The Company did not file its Form 10-Q timely this quarter because it needed additional time to complete its financial statements. This process included an analysis of the impacts of several recent changes in the Company's operating environment to its financial statements so that those results could be disclosed in accordance with U.S. Generally Accepted Accounting Principles. Interim TeamBank President Sandra J. Moll said, "We wanted to ensure that the information we were providing to our shareholders was materially accurate and complete. In doing so, we obtained an independent loan review of over 75% of our loan portfolio, we have reassessed our securities portfolio, and we have incorporated the tax effects of exercising our option to receive cash on our bank owned life insurance policies held at TeamBank, the results of which were all reflected in our September 30th financial statements."
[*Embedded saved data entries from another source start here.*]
(* ===== verification/RuntimeSafety.v ===== *)
(** * The manager's ledger under concurrency

    Threads of the daemon interleave at the ledger's mutex; operations on one
    sandbox are serialised by its lifecycle lock.  [step] is one critical
    section of one thread; the invariants hold after any number of them. *)

From stdpp Require Import relations.
From S2P Require Import Prelude BTree Text Toml Idents Metadata Delegation FileSystem Storage LeaseRecord Allocator RuntimeLedger.

Module RuntimeSafety.
Import RuntimeLedger.

(** ** Counting records by owner *)

Definition owned (o : string) (rs : list (string * Metadata.t)) : Z :=
  Z.of_nat (length (filter (fun b => Metadata.owner b.2 = o) rs)).

Definition one_if (b : bool) : Z := if b then 1 else 0.

Lemma owned_perm o rs rs' : rs ≡ₚ rs' → owned o rs = owned o rs'.
Proof. intros Hp. unfold owned. by rewrite Hp. Qed.

Lemma owned_cons o b rs :
  owned o (b :: rs) = owned o rs + one_if (bool_decide (Metadata.owner b.2 = o)).
Proof.
  unfold owned. rewrite filter_cons. case_decide; [rewrite bool_decide_true by done|
    rewrite bool_decide_false by done]; simpl; lia.
Qed.

Lemma owned_nonneg o rs : 0 <= owned o rs.
Proof. unfold owned. lia. Qed.

Lemma owned_remove o id m rs :
  bt_get id rs = Some m →
  owned o rs = owned o (bt_remove id rs) + one_if (bool_decide (Metadata.owner m = o)).
Proof. intros Hg. rewrite (owned_perm _ _ _ (bt_remove_perm _ _ _ Hg)). by rewrite owned_cons. Qed.

Lemma owned_insert_new o id m rs :
  sorted rs → bt_get id rs = None →
  owned o (bt_insert id m rs) = owned o rs + one_if (bool_decide (Metadata.owner m = o)).
Proof.
  intros Hs Hg. rewrite (owned_perm _ _ _ (bt_insert_perm _ _ _ Hs)), owned_cons.
  by rewrite (bt_remove_absent _ _ Hg).
Qed.

Lemma owned_insert_same o id m m0 rs :
  sorted rs → bt_get id rs = Some m0 → Metadata.owner m = Metadata.owner m0 →
  owned o (bt_insert id m rs) = owned o rs.
Proof.
  intros Hs Hg Ho. rewrite (owned_perm _ _ _ (bt_insert_perm _ _ _ Hs)), owned_cons.
  rewrite (owned_remove _ _ _ _ Hg). simpl. by rewrite Ho.
Qed.

(** ** The owners' counters *)

Abbreviation count_of c o := (default 0 ((c : gmap string Z) !! (o : string))).

Definition positive (c : gmap string Z) : Prop := ∀ o n, c !! o = Some n → 0 < n.

Lemma increment_count c o' o :
  count_of (increment_owner c o') o = count_of c o + one_if (bool_decide (o' = o)).
Proof.
  unfold increment_owner. case_bool_decide; [subst; by rewrite lookup_insert_eq|].
  rewrite lookup_insert_ne by done. simpl. lia.
Qed.

Lemma count_nonneg c o : positive c → 0 <= count_of c o.
Proof. intros Hp. destruct (c !! o) eqn:Hc; simpl; [|lia]. apply Hp in Hc. lia. Qed.

Lemma increment_positive c o : positive c → positive (increment_owner c o).
Proof.
  intros Hp o' n. unfold increment_owner. destruct (decide (o = o')) as [->|].
  - rewrite lookup_insert_eq. intros [= <-]. pose proof (count_nonneg c o' Hp). lia.
  - rewrite lookup_insert_ne by done. apply Hp.
Qed.

Lemma decrement_count c o' o :
  positive c → 0 < count_of c o' →
  count_of (decrement_owner c o') o = count_of c o - one_if (bool_decide (o' = o)).
Proof.
  intros Hp Hpos. unfold decrement_owner. destruct (c !! o') as [n|] eqn:Hc; simpl in Hpos; [|lia].
  destruct (n - 1 =? 0) eqn:Hn; bool_to_prop; case_bool_decide as Ho; subst.
  - rewrite lookup_delete_eq, Hc. simpl. lia.
  - rewrite lookup_delete_ne by done. simpl. lia.
  - rewrite lookup_insert_eq, Hc. simpl. lia.
  - rewrite lookup_insert_ne by done. simpl. lia.
Qed.

Lemma decrement_positive c o : positive c → positive (decrement_owner c o).
Proof.
  intros Hp o' n. unfold decrement_owner. destruct (c !! o) as [k|] eqn:Hc; [|apply Hp].
  apply Hp in Hc as Hk. destruct (k - 1 =? 0) eqn:Hn; bool_to_prop; destruct (decide (o = o')) as [->|].
  - by rewrite lookup_delete_eq.
  - rewrite lookup_delete_ne by done. apply Hp.
  - rewrite lookup_insert_eq. intros [= <-]. lia.
  - rewrite lookup_insert_ne by done. apply Hp.
Qed.

Section registry.
Context {P : Type}.
Implicit Types l : Ledger P.

(** ** The runtime registry and its index *)

Definition index_of l (id : string) : gset Z := default ∅ (runtime_by_sandbox l !! id).

Record indexed l : Prop := MkIndexed {
  ix_mirror : ∀ id t, t ∈ index_of l id ↔ ∃ e, runtime l !! t = Some e ∧ sandbox_id e = id;
  ix_nonempty : ∀ id, runtime_by_sandbox l !! id ≠ Some ∅;
}.

Lemma index_insert l id t e :
  sandbox_id e = id → index_of (insert_runtime t e l) id = {[t]} ∪ index_of l id.
Proof. intros <-. unfold index_of, insert_runtime. simpl. by rewrite lookup_insert_eq. Qed.

Lemma index_insert_ne l id t e :
  sandbox_id e ≠ id → index_of (insert_runtime t e l) id = index_of l id.
Proof. intros Hne. unfold index_of, insert_runtime. simpl. by rewrite lookup_insert_ne. Qed.

Lemma indexed_insert l t e :
  indexed l → runtime l !! t = None → indexed (insert_runtime t e l).
Proof.
  intros [Hm Hn] Hf. split.
  - intros id t'. destruct (decide (sandbox_id e = id)) as [Hid|Hid].
    + rewrite index_insert by done. rewrite elem_of_union, elem_of_singleton, Hm. simpl.
      destruct (decide (t = t')) as [->|]; [rewrite lookup_insert_eq|rewrite lookup_insert_ne by done];
        naive_solver.
    + rewrite index_insert_ne by done. rewrite Hm. simpl.
      destruct (decide (t = t')) as [->|]; [rewrite lookup_insert_eq|rewrite lookup_insert_ne by done];
        naive_solver.
  - intros id. simpl. destruct (decide (sandbox_id e = id)) as [<-|].
    + rewrite lookup_insert_eq. intros [= He]. set_solver.
    + by rewrite lookup_insert_ne.
Qed.

Lemma remove_runtime_spec l t l' o :
  indexed l → remove_runtime t l = (o, l') →
  o = runtime l !! t
  ∧ runtime l' = delete t (runtime l)
  ∧ (∀ id, index_of l' id = index_of l id ∖ {[t]})
  ∧ (∀ id, runtime_by_sandbox l' !! id ≠ Some ∅)
  ∧ l' = set_runtime (runtime l') (runtime_by_sandbox l') l.
Proof.
  intros [Hm Hn]. unfold remove_runtime. destruct (runtime l !! t) as [e|] eqn:Ht.
  2:{ intros [= <- <-]. rewrite delete_id by done. split_and!; [done..| |done|by destruct l].
      intros id. apply set_eq. intros x. rewrite elem_of_difference, elem_of_singleton, Hm.
      naive_solver. }
  intros [= <- <-]. simpl.
  assert (Hin : t ∈ index_of l (sandbox_id e)) by (apply Hm; eauto).
  unfold index_of in *. destruct (runtime_by_sandbox l !! sandbox_id e) as [ts|] eqn:Hts;
    simpl in Hin; [|set_solver].
  assert (Hother : ∀ id, id ≠ sandbox_id e →
    default ∅ (runtime_by_sandbox l !! id) = default ∅ (runtime_by_sandbox l !! id) ∖ {[t]}).
  { intros id Hid. apply set_eq. intros x. rewrite elem_of_difference, elem_of_singleton.
    split; [|naive_solver]. intros Hx. split; [done|]. intros ->.
    apply Hm in Hx as (e' & He' & Hs). congruence. }
  split_and!; [done|done|..|done].
  - intros id. destruct (decide (id = sandbox_id e)) as [->|Hid].
    + rewrite Hts. simpl. case_bool_decide as He.
      * by rewrite lookup_delete_eq.
      * by rewrite lookup_insert_eq.
    + rewrite <-(Hother id Hid). case_bool_decide as He; simpl.
      * by rewrite lookup_delete_ne.
      * by rewrite lookup_insert_ne.
  - intros id. destruct (decide (id = sandbox_id e)) as [->|Hid]; case_bool_decide as He; simpl.
    + by rewrite lookup_delete_eq.
    + rewrite lookup_insert_eq. congruence.
    + by rewrite lookup_delete_ne.
    + by rewrite lookup_insert_ne.
Qed.

Lemma indexed_remove l t : indexed l → indexed (remove_runtime t l).2.
Proof.
  intros Hix. destruct (remove_runtime t l) as [o l'] eqn:Hr.
  destruct (remove_runtime_spec _ _ _ _ Hix Hr) as (_ & Hrt & Hidx & Hne & _).
  split; [|done]. intros id x. simpl. rewrite Hidx, Hrt.
  rewrite elem_of_difference, elem_of_singleton, (ix_mirror _ Hix).
  destruct (decide (t = x)) as [->|].
  - rewrite lookup_delete_eq. naive_solver.
  - rewrite lookup_delete_ne by done. naive_solver.
Qed.

(** Entries replaced in place, with their sandboxes. *)
Lemma indexed_update l r :
  indexed l → (∀ t, sandbox_id <$> r !! t = sandbox_id <$> runtime l !! t) →
  indexed (set_runtime r (runtime_by_sandbox l) l).
Proof.
  intros [Hm Hn] Hs. split; [|done]. intros id t.
  change (index_of (set_runtime r (runtime_by_sandbox l) l) id) with (index_of l id).
  rewrite Hm. simpl. specialize (Hs t).
  destruct (r !! t) as [e|], (runtime l !! t) as [e'|]; simplify_eq/=; naive_solver.
Qed.
(** [l'] differs from [l] in the runtime registry only. *)
Definition books_kept l l' : Prop :=
  l' = set_runtime (runtime l') (runtime_by_sandbox l') l.

Lemma books_kept_refl l : books_kept l l.
Proof. by destruct l. Qed.

Lemma books_kept_trans l1 l2 l3 : books_kept l1 l2 → books_kept l2 l3 → books_kept l1 l3.
Proof. unfold books_kept. intros H12 H23. rewrite H23, H12. by destruct l1. Qed.

Lemma drop_tokens_spec ts : ∀ l l' ps,
  indexed l → drop_tokens ts l = (l', ps) →
  indexed l' ∧ books_kept l l'
  ∧ (∀ t, runtime l' !! t = if bool_decide (t ∈ ts) then None else runtime l !! t)
  ∧ (∀ t e p, t ∈ ts → runtime l !! t = Some e → process e = Some p → p ∈ ps).
Proof.
  induction ts as [|t ts IH]; intros l l' ps Hix; simpl.
  { intros [= <- <-]. split_and!; [done|apply books_kept_refl|done|]. intros ??? []%not_elem_of_nil. }
  destruct (remove_runtime t l) as [o l1] eqn:Hr.
  pose proof (indexed_remove l t Hix) as Hix1. rewrite Hr in Hix1. simpl in Hix1.
  destruct (remove_runtime_spec _ _ _ _ Hix Hr) as (Ho & Hrt & _ & _ & Hk).
  destruct o as [e|].
  - destruct (drop_tokens ts l1) as [l2 qs] eqn:Hd. intros [= <- <-].
    destruct (IH _ _ _ Hix1 Hd) as (Hix2 & Hk2 & Hl & Hp). split_and!; [done| |..].
    + by eapply books_kept_trans.
    + intros x. rewrite Hl, Hrt. case_bool_decide as Hin.
      * by rewrite bool_decide_true by set_solver.
      * destruct (decide (x = t)) as [->|]; [rewrite lookup_delete_eq|rewrite lookup_delete_ne by done];
          [by rewrite bool_decide_true by set_solver|by rewrite bool_decide_false by set_solver].
    + intros x e' p Hx He Hp'. destruct (decide (x = t)) as [->|Hne].
      * rewrite <-Ho in He. simplify_eq. rewrite Hp'. left.
      * assert (p ∈ qs); [|by destruct (process e); [right|]].
        apply (Hp x e'); [set_solver| |done]. by rewrite Hrt, lookup_delete_ne.
  - intros Hd. destruct (IH _ _ _ Hix Hd) as (Hix2 & Hk2 & Hl & Hp). split_and!; [done..| |].
    + intros x. rewrite Hl. repeat case_bool_decide; set_solver.
    + intros x e' p [->|Hx]%elem_of_cons He Hp'; [congruence|]. by eapply Hp.
Qed.

Lemma remove_record_spec l id l' ps :
  indexed l → remove_record_from_ledger id l = (l', ps) →
  indexed l' ∧ records l' = bt_remove id (records l) ∧ blocked l' = blocked l
  ∧ owner_counts l' = match bt_get id (records l) with
                      | Some m => decrement_owner (owner_counts l) (Metadata.owner m)
                      | None => owner_counts l
                      end
  ∧ reserved_sandboxes l' = reserved_sandboxes l ∧ next_token l' = next_token l
  ∧ (∀ t, runtime l' !! t = match runtime l !! t with
                            | Some e => if bool_decide (sandbox_id e = id) then None else Some e
                            | None => None
                            end)
  ∧ (∀ t e p, runtime l !! t = Some e → sandbox_id e = id → process e = Some p → p ∈ ps).
Proof.
  intros Hix. unfold remove_record_from_ledger.
  set (l1 := match bt_get id (records l) with Some _ => _ | None => _ end).
  assert (H1 : indexed l1 ∧ runtime l1 = runtime l ∧ index_of l1 id = index_of l id
    ∧ records l1 = bt_remove id (records l) ∧ blocked l1 = blocked l
    ∧ owner_counts l1 = match bt_get id (records l) with
                        | Some m => decrement_owner (owner_counts l) (Metadata.owner m)
                        | None => owner_counts l
                        end
    ∧ reserved_sandboxes l1 = reserved_sandboxes l ∧ next_token l1 = next_token l).
  { subst l1. destruct (bt_get id (records l)) eqn:Hg.
    - split; [by destruct Hix|]. done.
    - split; [done|]. by rewrite bt_remove_absent. }
  clearbody l1. destruct H1 as (Hix1 & Hr1 & Hi1 & H1). intros Hd.
  destruct (drop_tokens_spec _ _ _ _ Hix1 Hd) as (Hix2 & Hk & Hl & Hp).
  assert (Htok : ∀ t, t ∈ runtime_tokens_for l1 id ↔ ∃ e, runtime l !! t = Some e ∧ sandbox_id e = id).
  { intros t. unfold runtime_tokens_for. rewrite elem_of_elements. rewrite <-Hr1. apply Hix1. }
  split; [done|]. destruct H1 as (H1 & H2 & H3 & H4 & H5).
  rewrite Hk. simpl. split_and!; [done..| |].
  - intros t. rewrite Hl, Hr1. destruct (runtime l !! t) as [e|] eqn:Ht.
    + rewrite (bool_decide_ext _ (sandbox_id e = id)); [done|]. rewrite Htok, Ht. naive_solver.
    + by case_bool_decide.
  - intros t e p Ht Hs Hpr. apply (Hp t e); [apply Htok; eauto|by rewrite Hr1|done].
Qed.
(** ** Live launches *)

Record registry_ok (caps : Caps) l : Prop := MkRegistry {
  rg_indexed : indexed l;
  rg_launches : ∀ id, Z.of_nat (size (index_of l id)) <= Z.max 0 (max_concurrent_launches_per_sandbox caps);
  rg_next : 0 <= next_token l < 2 ^ 64;
  rg_tokens : ∀ t e, runtime l !! t = Some e → 0 < t < 2 ^ 64;
}.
During the three months ended September 30, 2008, the Company recorded $5.6 million in provisions for loan losses as it was determined during the quarter that additional provisions for loan losses would be made to absorb potential losses in the loan portfolio related to the further decline in the real estate market in the Company's areas of operation. The net loss during the three months ended September 30, 2008 was also driven by $3.7 million in other than temporary impairments in its investment portfolio and an adjustment to the Company's deferred tax asset through the establishment of a valuation reserve. The net loss of $23.5 million during the nine months ended September 30, 2008 was primarily due to a non-cash $10.7 million impairment charge for the write-off of goodwill associated with Colorado National Bank and TeamBank during prior quarters, coupled with $12.3 million in provisions for loan losses, $4.6 million in other than temporary impairments in its investment portfolio, and the adjustment to the abovementioned deferred tax asset adjustment of approximately $2.8 million.
"We continue to be challenged by the economy in our areas of operations, but we have knowledgeable employees who continue to provide quality banking services to our customers.